Materials provided:
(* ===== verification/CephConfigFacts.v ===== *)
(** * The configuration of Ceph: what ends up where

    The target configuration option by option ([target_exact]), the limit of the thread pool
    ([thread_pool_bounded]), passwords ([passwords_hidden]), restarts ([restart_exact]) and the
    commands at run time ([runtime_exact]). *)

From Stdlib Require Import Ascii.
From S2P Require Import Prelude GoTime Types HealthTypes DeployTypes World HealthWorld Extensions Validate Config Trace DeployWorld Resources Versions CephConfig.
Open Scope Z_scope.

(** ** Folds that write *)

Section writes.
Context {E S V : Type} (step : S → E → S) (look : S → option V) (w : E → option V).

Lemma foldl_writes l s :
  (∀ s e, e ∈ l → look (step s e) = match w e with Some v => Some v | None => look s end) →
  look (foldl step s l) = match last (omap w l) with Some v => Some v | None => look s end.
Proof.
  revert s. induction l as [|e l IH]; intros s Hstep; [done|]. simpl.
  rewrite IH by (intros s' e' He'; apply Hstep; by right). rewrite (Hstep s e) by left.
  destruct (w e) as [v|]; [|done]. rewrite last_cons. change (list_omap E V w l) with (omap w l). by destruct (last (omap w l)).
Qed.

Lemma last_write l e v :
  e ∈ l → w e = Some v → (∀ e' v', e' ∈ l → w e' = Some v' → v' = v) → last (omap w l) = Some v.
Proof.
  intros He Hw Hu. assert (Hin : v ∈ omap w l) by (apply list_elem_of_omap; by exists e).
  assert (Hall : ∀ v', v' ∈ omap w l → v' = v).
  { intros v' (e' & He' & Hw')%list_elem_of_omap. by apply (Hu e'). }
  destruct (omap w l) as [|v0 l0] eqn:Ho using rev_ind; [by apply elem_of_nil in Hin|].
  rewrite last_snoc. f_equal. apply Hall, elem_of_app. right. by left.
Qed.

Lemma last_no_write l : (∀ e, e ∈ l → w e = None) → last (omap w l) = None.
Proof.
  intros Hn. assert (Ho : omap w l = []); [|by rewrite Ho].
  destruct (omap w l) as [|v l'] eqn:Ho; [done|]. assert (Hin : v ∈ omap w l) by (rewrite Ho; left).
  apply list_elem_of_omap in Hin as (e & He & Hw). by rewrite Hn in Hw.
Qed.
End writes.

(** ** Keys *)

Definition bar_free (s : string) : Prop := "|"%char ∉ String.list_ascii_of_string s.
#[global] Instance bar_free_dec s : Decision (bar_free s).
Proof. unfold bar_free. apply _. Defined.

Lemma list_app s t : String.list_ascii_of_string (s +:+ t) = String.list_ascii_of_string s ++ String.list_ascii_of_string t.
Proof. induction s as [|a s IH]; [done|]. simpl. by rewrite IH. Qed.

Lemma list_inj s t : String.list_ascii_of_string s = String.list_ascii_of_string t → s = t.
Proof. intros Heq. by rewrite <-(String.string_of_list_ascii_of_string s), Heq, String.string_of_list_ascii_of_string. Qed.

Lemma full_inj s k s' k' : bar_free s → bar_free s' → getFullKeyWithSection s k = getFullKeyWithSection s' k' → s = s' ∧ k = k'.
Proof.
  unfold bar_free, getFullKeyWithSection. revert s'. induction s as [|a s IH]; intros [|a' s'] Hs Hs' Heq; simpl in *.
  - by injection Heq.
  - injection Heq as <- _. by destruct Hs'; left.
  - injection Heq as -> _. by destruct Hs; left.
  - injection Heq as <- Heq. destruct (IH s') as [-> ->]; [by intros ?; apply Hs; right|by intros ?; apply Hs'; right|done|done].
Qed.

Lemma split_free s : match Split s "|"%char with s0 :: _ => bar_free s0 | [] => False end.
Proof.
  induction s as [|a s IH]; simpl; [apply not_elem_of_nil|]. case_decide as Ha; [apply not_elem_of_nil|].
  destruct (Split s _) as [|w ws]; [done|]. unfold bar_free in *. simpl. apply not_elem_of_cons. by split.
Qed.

==

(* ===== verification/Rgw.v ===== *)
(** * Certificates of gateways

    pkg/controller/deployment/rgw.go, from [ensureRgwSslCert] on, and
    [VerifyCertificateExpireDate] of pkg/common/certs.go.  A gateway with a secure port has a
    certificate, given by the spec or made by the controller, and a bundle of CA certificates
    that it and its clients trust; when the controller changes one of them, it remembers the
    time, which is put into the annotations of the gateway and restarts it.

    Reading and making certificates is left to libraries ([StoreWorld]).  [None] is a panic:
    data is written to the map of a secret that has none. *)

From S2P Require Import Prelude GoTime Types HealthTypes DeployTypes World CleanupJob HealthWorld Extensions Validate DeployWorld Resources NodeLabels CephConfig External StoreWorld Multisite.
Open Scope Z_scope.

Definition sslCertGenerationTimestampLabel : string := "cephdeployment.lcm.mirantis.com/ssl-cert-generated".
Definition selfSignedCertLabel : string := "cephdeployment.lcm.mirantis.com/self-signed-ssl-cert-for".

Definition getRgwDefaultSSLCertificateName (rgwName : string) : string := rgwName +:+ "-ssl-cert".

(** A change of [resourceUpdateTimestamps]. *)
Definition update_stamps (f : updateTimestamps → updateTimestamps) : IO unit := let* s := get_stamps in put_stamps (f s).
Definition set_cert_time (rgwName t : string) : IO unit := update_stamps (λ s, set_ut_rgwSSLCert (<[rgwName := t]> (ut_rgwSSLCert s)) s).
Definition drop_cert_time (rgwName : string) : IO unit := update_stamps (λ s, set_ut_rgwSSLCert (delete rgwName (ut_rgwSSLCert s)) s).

==

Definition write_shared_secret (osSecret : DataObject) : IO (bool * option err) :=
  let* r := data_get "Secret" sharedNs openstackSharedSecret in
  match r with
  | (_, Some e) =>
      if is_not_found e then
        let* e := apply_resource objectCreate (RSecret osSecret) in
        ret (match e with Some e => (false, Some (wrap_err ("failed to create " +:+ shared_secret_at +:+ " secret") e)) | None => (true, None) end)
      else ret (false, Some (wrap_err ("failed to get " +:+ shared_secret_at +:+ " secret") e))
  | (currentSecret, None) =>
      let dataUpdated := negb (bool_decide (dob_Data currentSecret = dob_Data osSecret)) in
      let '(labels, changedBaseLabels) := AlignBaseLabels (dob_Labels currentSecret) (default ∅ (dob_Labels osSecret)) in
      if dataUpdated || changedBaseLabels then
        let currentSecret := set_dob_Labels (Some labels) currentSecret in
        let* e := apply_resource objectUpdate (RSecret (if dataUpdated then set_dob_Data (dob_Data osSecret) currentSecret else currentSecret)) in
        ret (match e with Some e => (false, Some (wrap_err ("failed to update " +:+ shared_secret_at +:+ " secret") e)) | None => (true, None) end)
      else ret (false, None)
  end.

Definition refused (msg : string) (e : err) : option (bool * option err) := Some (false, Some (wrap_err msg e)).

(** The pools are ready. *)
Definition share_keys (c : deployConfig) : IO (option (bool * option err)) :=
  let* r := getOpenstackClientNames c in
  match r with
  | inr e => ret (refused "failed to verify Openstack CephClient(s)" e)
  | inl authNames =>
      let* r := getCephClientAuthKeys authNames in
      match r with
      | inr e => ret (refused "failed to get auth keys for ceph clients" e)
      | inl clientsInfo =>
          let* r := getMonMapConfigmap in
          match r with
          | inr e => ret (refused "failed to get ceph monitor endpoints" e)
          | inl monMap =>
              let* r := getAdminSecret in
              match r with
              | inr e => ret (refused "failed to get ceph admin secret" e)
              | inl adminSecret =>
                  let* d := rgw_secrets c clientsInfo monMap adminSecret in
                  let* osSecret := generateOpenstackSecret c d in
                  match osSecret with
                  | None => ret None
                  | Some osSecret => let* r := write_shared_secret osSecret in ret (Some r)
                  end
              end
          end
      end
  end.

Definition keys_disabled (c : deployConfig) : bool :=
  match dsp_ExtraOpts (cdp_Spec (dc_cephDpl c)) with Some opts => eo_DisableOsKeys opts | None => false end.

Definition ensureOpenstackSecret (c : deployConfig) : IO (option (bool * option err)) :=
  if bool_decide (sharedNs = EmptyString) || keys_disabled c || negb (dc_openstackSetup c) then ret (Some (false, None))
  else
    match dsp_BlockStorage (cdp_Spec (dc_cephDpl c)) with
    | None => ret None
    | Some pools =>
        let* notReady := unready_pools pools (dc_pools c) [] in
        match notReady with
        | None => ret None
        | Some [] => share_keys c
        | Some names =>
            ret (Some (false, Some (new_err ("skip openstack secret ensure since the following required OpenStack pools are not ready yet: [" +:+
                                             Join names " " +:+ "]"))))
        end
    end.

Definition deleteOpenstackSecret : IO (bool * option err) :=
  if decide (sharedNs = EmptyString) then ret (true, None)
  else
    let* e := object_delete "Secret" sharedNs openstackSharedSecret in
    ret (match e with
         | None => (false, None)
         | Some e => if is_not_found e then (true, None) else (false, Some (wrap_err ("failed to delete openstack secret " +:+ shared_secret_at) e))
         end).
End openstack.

Problem: With the line that has "that it and" as the first and the line that has "data is written" as the last, repeat exactly that run of lines above and no more.

Task result:
    that it and its clients trust; when the controller changes one of them, it remembers the
    time, which is put into the annotations of the gateway and restarts it.

    Reading and making certificates is left to libraries ([StoreWorld]).  [None] is a panic:
    data is written to the map of a secret that has none. *)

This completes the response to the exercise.